> **About this exercise**: Instruction for the data below: set down exactly the lines from the line with "intros Hc [i" to the line with "specialize (IH (cursor_at", inclusive, and no others.

(Items listed in a dataset)

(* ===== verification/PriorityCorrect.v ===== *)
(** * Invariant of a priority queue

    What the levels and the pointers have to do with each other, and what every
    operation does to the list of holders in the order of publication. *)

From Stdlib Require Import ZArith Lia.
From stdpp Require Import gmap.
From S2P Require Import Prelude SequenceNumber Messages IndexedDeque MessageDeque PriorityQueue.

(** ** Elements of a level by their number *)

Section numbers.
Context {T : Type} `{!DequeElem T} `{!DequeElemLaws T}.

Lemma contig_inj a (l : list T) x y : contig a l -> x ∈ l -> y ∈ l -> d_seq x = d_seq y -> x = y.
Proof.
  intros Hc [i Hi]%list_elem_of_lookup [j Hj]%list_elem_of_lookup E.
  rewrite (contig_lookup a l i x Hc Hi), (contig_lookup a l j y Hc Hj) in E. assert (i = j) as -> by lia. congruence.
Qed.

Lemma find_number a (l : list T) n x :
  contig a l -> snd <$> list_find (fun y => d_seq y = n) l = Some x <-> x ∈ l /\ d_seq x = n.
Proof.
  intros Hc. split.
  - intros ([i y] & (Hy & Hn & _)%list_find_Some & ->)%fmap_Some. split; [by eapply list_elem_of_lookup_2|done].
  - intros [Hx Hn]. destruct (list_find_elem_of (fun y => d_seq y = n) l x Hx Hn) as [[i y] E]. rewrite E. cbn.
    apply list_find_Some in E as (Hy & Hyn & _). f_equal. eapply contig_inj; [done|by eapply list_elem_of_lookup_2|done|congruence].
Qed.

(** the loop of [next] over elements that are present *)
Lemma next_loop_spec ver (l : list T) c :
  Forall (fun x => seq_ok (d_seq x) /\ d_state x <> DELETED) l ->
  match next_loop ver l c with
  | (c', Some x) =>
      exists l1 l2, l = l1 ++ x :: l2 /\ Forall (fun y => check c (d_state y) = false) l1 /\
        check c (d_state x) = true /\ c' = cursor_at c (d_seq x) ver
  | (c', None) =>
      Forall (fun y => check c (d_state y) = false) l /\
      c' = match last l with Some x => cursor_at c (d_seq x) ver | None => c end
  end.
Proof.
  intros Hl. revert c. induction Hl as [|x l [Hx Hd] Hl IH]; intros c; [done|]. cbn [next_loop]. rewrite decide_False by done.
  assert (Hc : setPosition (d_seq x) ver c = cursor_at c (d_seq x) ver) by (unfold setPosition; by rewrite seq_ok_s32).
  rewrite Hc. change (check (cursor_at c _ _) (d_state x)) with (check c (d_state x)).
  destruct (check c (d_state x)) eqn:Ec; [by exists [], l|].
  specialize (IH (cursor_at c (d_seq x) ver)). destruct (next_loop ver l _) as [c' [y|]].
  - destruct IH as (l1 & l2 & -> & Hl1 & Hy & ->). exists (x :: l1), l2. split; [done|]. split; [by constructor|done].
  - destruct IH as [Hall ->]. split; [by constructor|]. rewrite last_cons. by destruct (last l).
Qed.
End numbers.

> **Answer section**:
  intros Hc [i Hi]%list_elem_of_lookup [j Hj]%list_elem_of_lookup E.
  rewrite (contig_lookup a l i x Hc Hi), (contig_lookup a l j y Hc Hj) in E. assert (i = j) as -> by lia. congruence.
Qed.

Lemma find_number a (l : list T) n x :
  contig a l -> snd <$> list_find (fun y => d_seq y = n) l = Some x <-> x ∈ l /\ d_seq x = n.
Proof.
  intros Hc. split.
  - intros ([i y] & (Hy & Hn & _)%list_find_Some & ->)%fmap_Some. split; [by eapply list_elem_of_lookup_2|done].
  - intros [Hx Hn]. destruct (list_find_elem_of (fun y => d_seq y = n) l x Hx Hn) as [[i y] E]. rewrite E. cbn.
    apply list_find_Some in E as (Hy & Hyn & _). f_equal. eapply contig_inj; [done|by eapply list_elem_of_lookup_2|done|congruence].
Qed.

(** the loop of [next] over elements that are present *)
Lemma next_loop_spec ver (l : list T) c :
  Forall (fun x => seq_ok (d_seq x) /\ d_state x <> DELETED) l ->
  match next_loop ver l c with
  | (c', Some x) =>
      exists l1 l2, l = l1 ++ x :: l2 /\ Forall (fun y => check c (d_state y) = false) l1 /\
        check c (d_state x) = true /\ c' = cursor_at c (d_seq x) ver
  | (c', None) =>
      Forall (fun y => check c (d_state y) = false) l /\
      c' = match last l with Some x => cursor_at c (d_seq x) ver | None => c end
  end.
Proof.
  intros Hl. revert c. induction Hl as [|x l [Hx Hd] Hl IH]; intros c; [done|]. cbn [next_loop]. rewrite decide_False by done.
  assert (Hc : setPosition (d_seq x) ver c = cursor_at c (d_seq x) ver) by (unfold setPosition; by rewrite seq_ok_s32).
  rewrite Hc. change (check (cursor_at c _ _) (d_state x)) with (check c (d_state x)).
  destruct (check c (d_state x)) eqn:Ec; [by exists [], l|].
  specialize (IH (cursor_at c (d_seq x) ver)). destruct (next_loop ver l _) as [c' [y|]].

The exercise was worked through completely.